The 5 most important start-up regulations for data protection
1 No data processing without a legal basis: The Basic Data Protection Regulation (DSGVO) contains a fundamental prohibition with a reservation of consent: personal data may only be processed if permission is granted, the so-called legal basis.
2. consent is often not the best solution: the requirements for legally effective consent were deliberately set high in the DSGVO. This creates many pitfalls which must be taken into account if consent is to be used as the legal basis.
All data processing needs one or more purposes: personal data may only be processed for legitimate, clear and defined purposes. Any purpose that is not prohibited is legitimate. But the requirement that the purpose must be clearly identifiable and predetermined often leads to problems in the start-up context. It is often not clear at the beginning what the data will be processed for later. The essence of a start-up is regularly that the concrete business model and, in some cases, the services to be provided are not yet clear.

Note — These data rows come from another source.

(* ===== verification/Controller.v ===== *)
(** The softwire controller: src/internal/softwirectl/controller.go, a pure
    state machine that decides when to re-discover the AFTR, migrates the
    softwire to a new one and follows the WAN source.

    [HandleEvent] is the whole handler.  Logging is left out.  The actor library
    that runs it (molecule) is not under src; [turn] below states what the
    controller relies on: effects are carried out in order, a change of phase
    cancels the state timeout and calls the handler with Enter, a response comes
    at most once per request. *)

From S2P Require Import Prelude Stats Wire Netip Datapath Migration Softwire.

Local Open Scope Z_scope.

(** ** Policy *)

Definition Second : Z := 1000000000.
Definition primingDuration : Z := 60 * Second.
Definition drainInterval : Z := 30 * Second.
Definition maxDrainDuration : Z := 2 * 3600 * Second.
Definition switchRetry : Z := 5 * 60 * Second.
Definition b4PollInterval : Z := 30 * Second.

Definition nextRefreshWait (refresh : Z) : Z := if refresh <=? 0 then switchRetry else refresh.

Definition UsableB4 (addr : Addr) : bool := Is6 addr && IsGlobalUnicast addr.

Definition nextB4 (current queried : Addr) (ok : bool) : Addr * bool :=
  if negb ok || negb (UsableB4 queried) || bool_decide (queried = current)
  then (current, false) else (queried, true).

(** ** Phases and data *)

Inductive Phase : Type := Recovering | PSteady | Discovering | PPriming | PDraining | Switching.

#[export] Instance Phase_eq_dec : EqDecision Phase.
Proof. solve_decision. Defined.

Record Discovery : Type := mkDiscovery {
  dAFTR : Addr; DNSServers : list Addr; Refresh : Z; HB46PPToken : string }.
Definition zeroDiscovery : Discovery := mkDiscovery AInvalid [] 0 "".

Record Data : Type := mkData {
  Current : Discovery; dB4 : Addr; Wait : Z;
  Gen : Z;
  Next : Discovery; Migration : Z; Baseline : Counts; Recorded : Z;
  CapReached : bool; AbortWhy : string;
  SwitchB4 : Addr; SwitchTo : Discovery }.
Definition zeroData : Data :=
  mkData zeroDiscovery AInvalid 0 0 zeroDiscovery 0 zeroCounts 0 false "" AInvalid zeroDiscovery.

(** Field updates. *)
Definition set_Wait (d : Data) (v : Z) : Data :=
  mkData (Current d) (dB4 d) v (Gen d) (Next d) (Migration d) (Baseline d) (Recorded d)
    (CapReached d) (AbortWhy d) (SwitchB4 d) (SwitchTo d).
Definition set_Current (d : Data) (v : Discovery) : Data :=
  mkData v (dB4 d) (Wait d) (Gen d) (Next d) (Migration d) (Baseline d) (Recorded d)
    (CapReached d) (AbortWhy d) (SwitchB4 d) (SwitchTo d).
Definition set_B4 (d : Data) (v : Addr) : Data :=
  mkData (Current d) v (Wait d) (Gen d) (Next d) (Migration d) (Baseline d) (Recorded d)
    (CapReached d) (AbortWhy d) (SwitchB4 d) (SwitchTo d).
Definition set_Next (d : Data) (v : Discovery) : Data :=
  mkData (Current d) (dB4 d) (Wait d) (Gen d) v (Migration d) (Baseline d) (Recorded d)
    (CapReached d) (AbortWhy d) (SwitchB4 d) (SwitchTo d).
Definition set_Migration (d : Data) (v : Z) : Data :=
  mkData (Current d) (dB4 d) (Wait d) (Gen d) (Next d) v (Baseline d) (Recorded d)
    (CapReached d) (AbortWhy d) (SwitchB4 d) (SwitchTo d).
Definition set_Baseline (d : Data) (v : Counts) : Data :=
  mkData (Current d) (dB4 d) (Wait d) (Gen d) (Next d) (Migration d) v (Recorded d)
    (CapReached d) (AbortWhy d) (SwitchB4 d) (SwitchTo d).
Definition set_Recorded (d : Data) (v : Z) : Data :=
  mkData (Current d) (dB4 d) (Wait d) (Gen d) (Next d) (Migration d) (Baseline d) v
    (CapReached d) (AbortWhy d) (SwitchB4 d) (SwitchTo d).
Definition set_CapReached (d : Data) (v : bool) : Data :=
  mkData (Current d) (dB4 d) (Wait d) (Gen d) (Next d) (Migration d) (Baseline d) (Recorded d)
    v (AbortWhy d) (SwitchB4 d) (SwitchTo d).
Definition set_AbortWhy (d : Data) (v : string) : Data :=
  mkData (Current d) (dB4 d) (Wait d) (Gen d) (Next d) (Migration d) (Baseline d) (Recorded d)
    (CapReached d) v (SwitchB4 d) (SwitchTo d).
Definition set_Switch (d : Data) (gen : Z) (b4 : Addr) (to : Discovery) : Data :=
  mkData (Current d) (dB4 d) (Wait d) gen (Next d) (Migration d) (Baseline d) (Recorded d)
    (CapReached d) (AbortWhy d) b4 to.

(** ** Requests, messages, effects *)

Inductive op : Type :=
| opRecover | opSource | opSwitch | opDiscover | opBegin | opCounts | opAbort | opCutover
| opGC | opComplete.

#[export] Instance op_eq_dec : EqDecision op.
Proof. solve_decision. Defined.

Record tag : Type := mkTag { tOp : op; tGen : Z }.

#[export] Instance tag_eq_dec : EqDecision tag.
Proof. solve_decision. Defined.

(** Messages of the state timeouts. *)
Inductive stateMsg : Type := refresh | primed | drainTick.

(** Messages of the named timeouts b4-poll and drain-cap. *)
Inductive timerMsg : Type := b4Poll | drainCap (migration : Z).

Inductive effect : Type :=
| SendRequest (t : tag) (r : request)
| StartStateTimeout (after : Z) (m : stateMsg)
| StartTimeout (after : Z) (m : timerMsg)
| CancelDrainCap
| Async (token : string)
| CancelAsync
| Postpone
| Stop (reason : string).
(* ===== verification/Softwirectl.v ===== *)
(** src/internal/softwirectl as a whole: the controller, the softwire server and the
    datapath under it, joined by the requests in flight between them (tree.go, Spec).

    Controller.v is about a controller that may get any answers, Softwire.v about a server
    that may get any requests; here the answers are the server's and the requests the
    controller's, delivered in the order they were sent.  Either process may be restarted
    at any moment: the softwire outlives them both.  The theorem says that what the
    controller takes the softwire to be is what the packets see. *)

From S2P Require Import Prelude Stats Wire Netip Datapath Migration Softwire Controller.

Local Open Scope Z_scope.

Section System.
Context {D : Type} `{HL : DatapathLaws D}.
Variables (c : Controller) (ep0 : Endpoints).

(** [replies]: for each request the controller has in flight, the server's answer if it
    has handled it.  [orphans]: what a controller that is no more left in the server's
    mailbox, oldest first.  [slipped]: since the endpoints were last settled (by a hard
    switch or the end of a migration), a hard switch has failed. *)
Record system : Type := mkSystem {
  ctl : sys; replies : list (option value); orphans : list request; server : Softwire D;
  slipped : bool }.

Definition slips (q : request) (v : value) (slipped : bool) : bool :=
  match q, v with
  | switchReq _, doneRep e => bool_decide (is_Some e)
  | completeReq, doneRep None => false
  | _, _ => slipped
  end.

(** The answers awaited after the controller has sent more requests. *)
Definition awaited (s : sys) (rs : list (option value)) : list (option value) :=
  replicate (length (inflight s) - length rs) None ++ rs.

Definition unserved (S : system) : list request :=
  omap (fun x : tag * request * option value => match x with (_, q, None) => Some q | _ => None end)
    (zip (inflight (ctl S)) (replies S)).

Definition delivered_to (s : sys) (l : list (tag * request)) : sys :=
  mkSys (ph s) (dat s) l (timer s) (attempt s) (b4timer s) (cap s) (postponed s) (halted s).
(* ===== verification/Endtoend.v ===== *)
(** From the controller's decisions to the bytes on the wire: the system of Softwirectl.v
    over the maps SetB4Config created, and the encapsulation of Encap.v on those maps. *)

From S2P Require Import Prelude Stats Wire Netip Checksum Packet Datapath Migration Softwire Controller Softwirectl Tcpmss Xdp Encap.

Local Open Scope Z_scope.

(** The maps SetB4Config leaves, seen as a phase. *)
Lemma SetB4_phase cfg fs w : SetB4Config cfg (zero_world fs) = (Ret tt, w) ->
  phase_of (now_seen w) = Steady 0 (pair (cB4Addr cfg) (AFTRAddr cfg)) zeroNextHop.
Proof.
  intros Hw. cut (wp (SetB4Config cfg) (fun r w' => r = Ret tt ->
    now_seen w' = (pack (mkCtrl 0 0 migSteady 0), <[0 := pair (cB4Addr cfg) (AFTRAddr cfg)]> ∅)) (zero_world fs)).
  { unfold wp. rewrite Hw. cbn [fst snd]. intros Hs. rewrite (Hs eq_refl). unfold phase_of. cbn [fst snd].
    change (unpackMigrationCtrl (pack (mkCtrl 0 0 migSteady 0))) with (mkCtrl 0 0 migSteady 0). cbn [activeSlot mstate epoch].
    change (migSteady =? migSteady) with true. cbv iota. unfold hop. change (other 0) with 1.
    by rewrite lookup_insert_eq, lookup_insert_ne. }
  apply wp_bind, wp_lift. destruct (validateSoftwireAddrs _ _) as [[]| |] eqn:Ha; [|done..].
  apply wp_bind. unfold wp at 1, setAuto. cbn -[wp writeNextHop].
  apply wp_bind, wp_mapop; [done|]. intros. cbn -[wp writeNextHop].
  apply wp_bind, wp_bind, wp_mapop; [done|]. cbn -[wp].
  apply wp_bind. unfold slotIsLive. cbn -[wp]. apply wp_bind, wp_mapop; [done|]. cbn -[wp].
  apply wp_ret. apply wp_bind, wp_mapop; [done|]. cbn -[wp As16]. apply wp_mapop; [done|]. cbn -[wp As16].
  apply wp_bind, wp_mapop; [done|]. cbn -[wp As16]. apply wp_mapop; [done|]. cbn -[As16]. intros _. done.
Qed.

(** The pair of the slot a flow is sent through: the active one, or, for a flow recorded
    before a cutover, the one being drained. *)
Lemma picked_pair w key now full : snap_ok (now_seen w) ->
  let nh := hop (hops w) (picked (ctrl w) key now full (affinity w)) in
  nh = current (phase_of (now_seen w)) \/
  (exists e cur, phase_of (now_seen w) = Draining e cur nh) /\ is_Some (affinity w !! key).
Proof.
  intros Hs. pose proof (snap_ok_unpack (ctrl w) (hops w) Hs) as (_ & _ & _ & Hp). cbv zeta.
  set (c := unpackMigrationCtrl (ctrl w)) in *.
  assert (current (phase_of (now_seen w)) = hop (hops w) (activeSlot c)) as Hcur
    by (unfold phase_of; cbn [fst snd now_seen]; fold c; by destruct (_ =? _); [|destruct (_ =? _)]).
  destruct (picked_cases (ctrl w) key now full (affinity w)) as [-> | [Hm Hpk]]; [by left; rewrite Hcur|].
  fold c in Hm, Hpk. destruct (decide (oldSlot c = activeSlot c)) as [He|Hne]; [left; by rewrite Hcur, Hpk, He|]. right. split.
  - rewrite Hpk. destruct Hp as [[_ ?]|[[_ [? _]]|(_ & Ho & _)]]; [done..|]. eexists _, _.
    rewrite Ho. unfold phase_of. cbn [fst snd now_seen]. fold c. by rewrite Hm.
  - destruct (affinity w !! key) as [fa|] eqn:Ea; [by eexists|]. destruct Hne. rewrite <- Hpk.
    unfold picked, pick_softwire_slot. fold c. rewrite Hm. cbn. unfold touch_flow_affinity. fold c. by rewrite Ea, Hm.
Qed.

Lemma ld16_ext p p' i : zlen p = zlen p' -> 0 <= i -> i + 2 <= zlen p' -> (forall j, i <= j < i + 2 -> at8 p j = at8 p' j) ->
  ld16 p i = ld16 p' i.
Proof. intros Hz Hi Hl Hj. unfold ld16. rewrite (sub_ext p p' i 2); (done || lia). Qed.

(** A packet of a slot's pair is a packet of the softwire. *)
Lemma peer_found y o slot b4 aftr : slot = 0 \/ slot = 1 -> hop (hops (Xdp.maps y)) slot = pair b4 aftr ->
  saddr6 (pkt y) o = As16 aftr -> daddr6 (pkt y) o = As16 b4 -> find_dslite_peer_nh y o <> None.
Proof.
  intros Hs Hh Ha Hb. assert (negb (Valid (hop (hops (Xdp.maps y)) slot) =? 0) &&
    bool_decide (daddr6 (pkt y) o = B4Addr (hop (hops (Xdp.maps y)) slot)) &&
    bool_decide (saddr6 (pkt y) o = AftrAddr (hop (hops (Xdp.maps y)) slot)) = true) as Hf.
  { rewrite Hh, Ha, Hb. cbn [Valid B4Addr AftrAddr pair]. by rewrite !bool_decide_eq_true_2. }
  unfold find_dslite_peer_nh. destruct Hs as [-> | ->]; rewrite Hf; [done|]. by destruct (negb (Valid (hop _ 0) =? 0) && _ && _).
Qed.

Lemma picked_slot w key now full : snap_ok (now_seen w) -> let slot := picked (ctrl w) key now full (affinity w) in slot = 0 \/ slot = 1.
Proof.
  intros Hs. pose proof (snap_ok_unpack (ctrl w) (hops w) Hs) as (H1 & _ & _ & Hp). cbv zeta.
  destruct (picked_cases (ctrl w) key now full (affinity w)) as [-> | [Hm ->]]; [done|].
  destruct Hp as [[_ ->]|[[Hp _]|(_ & -> & _)]]; [done|by rewrite Hp in Hm|]. destruct H1 as [-> | ->]; [by right|by left].
Qed.

Section EndToEnd.
Context {K : Xdp.Kernel} {KL : KernelLaws}.
Variables (c : Controller) (ep0 : Endpoints).

(** The program's start is one of the system's. *)
Lemma created_start cfg fs w pc ck : SetB4Config cfg (zero_world fs) = (Ret tt, w) ->
  sreach c (mkEndpoints (cB4Addr cfg) (AFTRAddr cfg)) 0 (booted (mkEndpoints (cB4Addr cfg) (AFTRAddr cfg)) (mkLoader w pc ck)).
Proof.
  intros Hw. apply (sreach_start c _ _ 0 zeroNextHop); [exact (SetB4_created cfg fs w Hw)|exact (SetB4_phase cfg fs w Hw)].
Qed.

(** The pair a packet of the LAN is tunnelled between: the softwire the controller is on,
    or one of the two it is moving between. *)
Lemma pair_tracked n S x o : sreach c ep0 n S -> n < 2 ^ 64 -> slipped S = false ->
  Xdp.maps x = Softwire.maps (dp (server S)) ->
  let d := dat (ctl S) in
  let nh := hop (hops (Xdp.maps x)) (slot_of o x) in
  match ph (ctl S) with
  | PSteady | Discovering => nh = pair (dB4 d) (dAFTR (Current d))
  | PPriming | PDraining =>
    nh = pair (dB4 d) (dAFTR (Next d)) \/
    nh = pair (dB4 d) (dAFTR (Current d)) /\
      (ph (ctl S) = PDraining -> is_Some (affinity (Xdp.maps x) !! build_flow_key (pkt x) o false))
  | _ => True
  end.
Proof.
  intros HS Hn Hsl Hx. cbv zeta. destruct (decide (ph (ctl S) = Recovering)) as [->|Hp]; [done|].
  pose proof (tracks_packets c ep0 n S HS Hn Hp) as (Hc & _ & _ & Hm).
  destruct (sreach_tracked c ep0 n S HS Hn) as ((Hok & _) & _). destruct Hok as [Hok _].
  assert (dp_phase (dp (server S)) = phase_of (now_seen (Xdp.maps x))) as Hph by by rewrite Hx.
  rewrite Hph in Hc. change (snap_ok (now_seen (Softwire.maps (dp (server S))))) in Hok. rewrite <- Hx in Hok.
  pose proof (picked_pair (Xdp.maps x) (build_flow_key (pkt x) o false) (default 0 (head (Xdp.clock x)))
    (affinity_full (affinity (Xdp.maps x))) Hok) as Hpk. cbv zeta in Hpk. fold (slot_of o x) in Hpk.
  rewrite Hc in Hpk. clear Hc Hok.
  assert (forall y, on (dat (ctl S)) (server S) (slipped S) y ->
    hop (hops (Xdp.maps x)) (slot_of o x) = pair (dB4 (dat (ctl S))) (dAFTR y)) as Hon.
  { intros y [Hb Hy]. destruct (Hy Hsl) as [Ha Hs]. destruct Hpk as [->|[(e & cur & Hd) _]].
    - unfold pair_of. by rewrite Hb, Ha.
    - rewrite <- Hph in Hd. by destruct (Hs _ _ _ Hd). }
  assert (moved_on (dat (ctl S)) (server S) (slipped S) ->
    hop (hops (Xdp.maps x)) (slot_of o x) = pair (dB4 (dat (ctl S))) (dAFTR (Next (dat (ctl S)))) \/
    hop (hops (Xdp.maps x)) (slot_of o x) = pair (dB4 (dat (ctl S))) (dAFTR (Current (dat (ctl S)))) /\
      is_Some (affinity (Xdp.maps x) !! build_flow_key (pkt x) o false)) as Hmv.
  { intros [Ha Hold]. destruct Hpk as [->|[(e & cur & Hd) Hf]]; [left; by rewrite Ha|right; split; [|done]].
    rewrite <- Hph in Hd. destruct (Hold _ _ _ Hd) as (ep & -> & Hb & He). unfold pair_of. by rewrite Hb, He. }
  destruct (ph (ctl S)); try done; [by apply Hon|by apply Hon| |].
  - destruct Hm as [Hm|Hm]; [right; split; [by apply Hon|done]|]. destruct (Hmv Hm) as [?|[? ?]]; auto.
  - destruct (Hmv Hm) as [?|[? ?]]; auto.
Qed.

(** C1: The softwire carries out the controller's decisions, from its state to the bytes
    on the wire, in the phases Steady, Discovering, Priming and Draining of any run in which
    no hard switch has failed since the last that succeeded or the last migration that
    ended.  So not while a restarted controller is still Recovering, nor while a hard switch
    is in flight (Switching: packets move to the new B4 before the controller has the
    answer), nor in the states such a failure leaves ([Softwirectl.slip_is_real]).  Otherwise
    whatever has happened to the controller, the server and the datapath
    since the maps were created -- migrations, renumberings, restarts, failures -- an IPv4
    packet of the LAN leaves the WAN inside an IPv6 header from the controller's B4 to the
    AFTR it takes the softwire to be on: its current one in Steady; in a migration the one
    being moved to, or the current one, for which a flow that is left behind in the drain
    must have been recorded.  And what that AFTR answers to that B4, the slots unchanged, is
    taken for the softwire's. *)
Theorem softwire_carries_decision n S x o i : sreach c ep0 n S -> n < 2 ^ 64 -> slipped S = false ->
  ph (ctl S) <> Recovering -> ph (ctl S) <> Switching -> Xdp.maps x = Softwire.maps (dp (server S)) ->
  is_bytes (pkt x) -> parse_l2_ipv4 (pkt x) = Parsed o -> (do_xdp_dslite_encap x).1 = tx_port i ->
  let d := dat (ctl S) in
  i = WanIfindex (b4cfg (Xdp.maps x)) /\
  exists aftr dmac smac,
    pkt (do_xdp_dslite_encap x).2 =
      ethhdr dmac smac ETH_P_IPV6 ++ ipv6hdr (As16 (dB4 d)) (As16 aftr) IPPROTO_IPIP (ld16 (pkt x) (o + 2)) ++
      drop (Z.to_nat o) (decrease_ipv4_ttl (clamped (mkB4 (As16 (dB4 d)) (As16 aftr) (b4cfg (Xdp.maps x))) o (pkt x)) o) /\
    match ph (ctl S) with
    | PSteady | Discovering => aftr = dAFTR (Current d)
    | _ => aftr = dAFTR (Next d) \/ aftr = dAFTR (Current d) /\
             (ph (ctl S) = PDraining -> is_Some (affinity (Xdp.maps x) !! build_flow_key (pkt x) o false))
    end /\
    forall y, hops (Xdp.maps y) = hops (Xdp.maps x) -> saddr6 (pkt y) 14 = As16 aftr -> daddr6 (pkt y) 14 = As16 (dB4 d) ->
      find_dslite_peer_nh y 14 <> None.
Proof.
  intros HS Hn Hsl Hp Hsw Hx Hb Hparse Ha d. pose proof (sreach_tracked c ep0 n S HS Hn) as (((Hok & _) & _) & _).
  assert (snap_ok (now_seen (Xdp.maps x))) as Hs by (rewrite Hx; exact Hok).
  pose proof (do_encap_cases x o Hb Hparse Hs) as Hcases. cbv zeta in Hcases.
  destruct Hcases as [[Hpass _]|(_ & _ & _ & _ & Hcok & Hy & Hr)]; [congruence|].
  pose proof (pair_tracked n S x o HS Hn Hsl Hx) as Hpair. cbv zeta in Hpair. fold d in Hpair.
  set (nh := hop (hops (Xdp.maps x)) (slot_of o x)) in *. set (y := (pick_slot _ _ _).2) in *.
  pose proof (encapsulate_spec o (slot_of o x) (cfg_of (slot_of o x) x) y) as He. cbv zeta in He. rewrite Hy in He.
  specialize (He Hb (parse_l2_ipv4_at _ _ Hb Hparse) Hcok). rewrite <- Hr in He. rewrite Ha in He.
  destruct He as (Hi & _ & _ & _ & q & _ & Hpkt). rewrite Hy in Hpkt. split; [exact Hi|].
  destruct (parse_l2_ipv4_at _ _ Hb Hparse) as (Ho & Hlen & Hl & _).
  destruct (clamped_spec (cfg_of (slot_of o x) x) o (pkt x) Hb ltac:(lia) ltac:(lia)) as (_ & Hz & Hj).
  unfold encapsulated in Hpkt. rewrite (ld16_ext _ (pkt x)) in Hpkt by (rewrite ?Hz; try (intros; apply Hj); lia).
  assert (forall a, nh = pair (dB4 d) a -> cfg_of (slot_of o x) x = mkB4 (As16 (dB4 d)) (As16 a) (b4cfg (Xdp.maps x))) as Hcfg.
  { intros a E. unfold cfg_of. fold nh. by rewrite E. }
  assert (forall a, nh = pair (dB4 d) a -> forall y, hops (Xdp.maps y) = hops (Xdp.maps x) -> saddr6 (pkt y) 14 = As16 a ->
    daddr6 (pkt y) 14 = As16 (dB4 d) -> find_dslite_peer_nh y 14 <> None) as Hback.
  { intros a E z Hz'. apply (peer_found z 14 (slot_of o x)); [exact (picked_slot _ _ _ _ Hs)|rewrite Hz'; exact E]. }
  assert (forall a (P : Prop), P -> nh = pair (dB4 d) a -> exists dmac smac,
    pkt (do_xdp_dslite_encap x).2 =
      ethhdr dmac smac ETH_P_IPV6 ++ ipv6hdr (As16 (dB4 d)) (As16 a) IPPROTO_IPIP (ld16 (pkt x) (o + 2)) ++
      drop (Z.to_nat o) (decrease_ipv4_ttl (clamped (mkB4 (As16 (dB4 d)) (As16 a) (b4cfg (Xdp.maps x))) o (pkt x)) o) /\
    P /\ forall y, hops (Xdp.maps y) = hops (Xdp.maps x) -> saddr6 (pkt y) 14 = As16 a -> daddr6 (pkt y) 14 = As16 (dB4 d) ->
      find_dslite_peer_nh y 14 <> None) as Hend.
  { intros a P HP E. rewrite (Hcfg _ E) in Hpkt. eexists _, _. split; [exact Hpkt|]. split; [exact HP|]. by apply Hback. }
  clear Hpkt Hback Hcfg. destruct (ph (ctl S)); try done.
  1, 2: exists (dAFTR (Current d)); by apply Hend.
  all: destruct Hpair as [E|[E Hf]]; [exists (dAFTR (Next d)); apply Hend; [by left|exact E]|
    exists (dAFTR (Current d)); apply Hend; [by right|exact E]].
Qed.
End EndToEnd.

(** ** At concrete inputs *)

Definition loader_x : Loader := mkLoader w_x (fun _ => Ret [1; 2]) [Some 10; None].
Definition S_end : system := default (booted ep_1 loader_x) (execs c_1 migrating_run (booted ep_1 loader_x)).
Definition x_end : X :=
  mkX (pkt (x_up 8)) 5 (Softwire.maps (dp (server S_end))) ∅ (mkBucket 0 0) (mkFanout 0 0 ∅) (mkFanout 0 0 ∅) 0
    [1000000000; 1000000001; 1000000002].

Lemma S_end_reach : sreach c_1 ep_1 11 S_end.
Proof.
  apply (execs_reach c_1 ep_1 migrating_run 0 (booted ep_1 loader_x)); [|vm_compute; reflexivity].
  apply (sreach_start c_1 ep_1 loader_x 0 zeroNextHop); [|vm_compute; reflexivity].
  assert (SetB4Config cfg_x (zero_world []) = (Ret tt, (SetB4Config cfg_x (zero_world [])).2)) as E by (vm_compute; reflexivity).
  exact (Inv_runs [SetLAN 5 lan_x] _ (SetB4_created _ _ _ E)).
Qed.

(** In the drain, the packet of a flow that was not recorded goes to the new AFTR. *)
Lemma softwire_carries_decision_witness : ph (ctl S_end) = PDraining /\ exists aftr dmac smac inner,
  pkt (@do_xdp_dslite_encap kernel_1 x_end).2 =
    ethhdr dmac smac ETH_P_IPV6 ++ ipv6hdr (As16 (dB4 (dat (ctl S_end)))) (As16 aftr) IPPROTO_IPIP 36 ++ inner /\
  (aftr = dAFTR (Next (dat (ctl S_end))) \/ is_Some (affinity (Xdp.maps x_end) !! build_flow_key (pkt x_end) 14 false)).
Proof.
  assert (ph (ctl S_end) = PDraining) as Hp by (vm_compute; reflexivity). split; [exact Hp|].
  pose proof (@softwire_carries_decision kernel_1 kernel_1_laws c_1 ep_1 11 S_end x_end 14 3 S_end_reach eq_refl) as Hw.
  destruct Hw as (_ & aftr & dmac & smac & Hpkt & Haftr & _).
  - vm_compute. reflexivity.
  - rewrite Hp. discriminate.
  - rewrite Hp. discriminate.
  - reflexivity.
  - apply (bool_decide_unpack _). vm_compute. reflexivity.
  - vm_compute. reflexivity.
  - vm_compute. reflexivity.
  - exists aftr, dmac, smac. eexists. split; [exact Hpkt|]. rewrite Hp in Haftr. destruct Haftr as [?|[_ Hs]]; auto.
Defined.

4) Data subjects must be informed about the processing of their data: Transparency is one of the basic principles of data protection: data subjects should know how their data is processed and by whom. Only in this way can they be enabled to exercise their rights. One of the obligations derived from this principle is to provide information on data protection on the website (the “privacy statement”).
5. in addition to customers, employees, suppliers and shareholders must also be protected: Data protection should protect all people, regardless of their role. Therefore, when it comes to data protection, companies must not only consider (potential, actual and former) customers, but also other stakeholders whose data the company processes.